无法使用来自 r 的 rvest 包读取带有 read_html 的网页

本文介绍了无法使用来自 r 的 rvest 包读取带有 read_html 的网页的处理方法，对大家解决问题具有一定的参考价值，需要的朋友们下面随着小编来一起学习吧！

问题描述

我正在尝试从亚马逊抓取产品评论者的位置.比如这个网页

I'm trying to scrape the location of product reviewers from amazon. For example, this webpage

[https://www.amazon.com/gp/profile/amzn1.account.AH55KF4JK5IKKJ77MPOLHOR4YAQQ/ref=cm_cr_dp_d_gw_tr?ie=UTF8][1]

我需要去美国伊利诺伊州海恩斯维尔

我使用 rvest 包进行网页抓取.

I use rvest package for webscraping.

这是我所做的:

library(rvest)       
url='https://www.amazon.com/gp/profile/amzn1.account.AH55KF4JK5IKKJ77MPOLHOR4YAQQ/ref=cm_cr_dp_d_gw_tr?ie=UTF8'
page = read_html(url)

我收到如下错误:

Error in open.connection(x, "rb") : HTTP error 403.

但是，以下有效:

con <- url(url, "rb")
page = read_html(con)

但是，在我阅读的页面中，我无法提取任何文本.比如我想提取reviewer的位置.

However, with the page I read, I could not extract any text. For example, I want to extract the location of the reviewer.

page %>%
    html_nodes("#customer-profile-name-header .a-size-base a-color-base")%>%
    html_text()

我什么都没有

character(0)

谁能帮我弄清楚我做错了什么?非常感谢.

Can anyone help figure what I did wrong?

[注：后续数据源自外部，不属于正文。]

Lemma fuzzy_match_title_conflict inventory_df titles threshold
      matched unmatched conflicts title :
  2 <= List.length (matches_of threshold title titles) ->
  fuzzy_match_title inventory_df titles threshold (matched, unmatched, conflicts) title
  = Ok (matched, unmatched,
        dict_set title (map process.choice (matches_of threshold title titles))
                 conflicts).
Proof.
  unfold fuzzy_match_title, matches_of. intros H.
  destruct (process.extract fuzz.ratio title titles (inject_Z threshold)
                            process.default_limit) as [| m1 [| m2 ms]];
    simpl in H; try lia.
  reflexivity.
Qed.

Lemma fuzzy_match_title_total inventory_df titles threshold st title :
  has_column "Title" inventory_df = true ->
  exists st', fuzzy_match_title inventory_df titles threshold st title = Ok st'.
Proof.
  intros H. apply getitem_present in H as (i & Hi & _).
  destruct st as [[matched unmatched] conflicts].
  destruct (matches_of threshold title titles) as [| m1 [| m2 ms]] eqn:E.
  - eexists. now apply fuzzy_match_title_unmatched.
  - eexists. eapply fuzzy_match_title_unique; eassumption.
  - eexists. apply fuzzy_match_title_conflict. rewrite E. simpl. lia.
Qed.

(** [fuzzy_match_titles] on one more selected title. *)
Lemma fuzzy_match_titles_snoc selected title inventory_df threshold :
  fuzzy_match_titles (selected ++ [title]) inventory_df threshold =
  (st <- fuzzy_match_titles selected inventory_df threshold ;;
   title_col <- getitem inventory_df "Title" ;;
   fuzzy_match_title inventory_df (map astype_str title_col) threshold st title).
Proof.
  unfold fuzzy_match_titles.
  destruct (getitem inventory_df "Title") as [col | e]; simpl; [| reflexivity].
  rewrite for_each_app. simpl.
  destruct (for_each _ selected _) as [st | e]; simpl; [| reflexivity].
  destruct (fuzzy_match_title _ _ _ st title); reflexivity.
Qed.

Thanks a lot in advance.

推荐答案

这应该有效:

library(dplyr)
library(rvest)
library(stringr)

# get url
url='https://www.amazon.com/gp/profile/amzn1.account.AH55KF4JK5IKKJ77MPOLHOR4YAQQ/ref=cm_cr_dp_d_gw_tr?ie=UTF8'

# open page
con <- url(url, "rb")
page = read_html(con)

# get the desired information, using View Page Source
page %>%
  html_nodes(xpath=".//script[contains(., 'occupation')]")%>%
  html_text() %>% as.character() %>% str_match(.,"location\":\"(.*?)\",\"personalDescription") -> res

res[,2]

这篇关于无法使用来自 r 的 rvest 包读取带有 read_html 的网页的文章就介绍到这了，希望我们推荐的答案对大家有所帮助，也希望大家多多支持！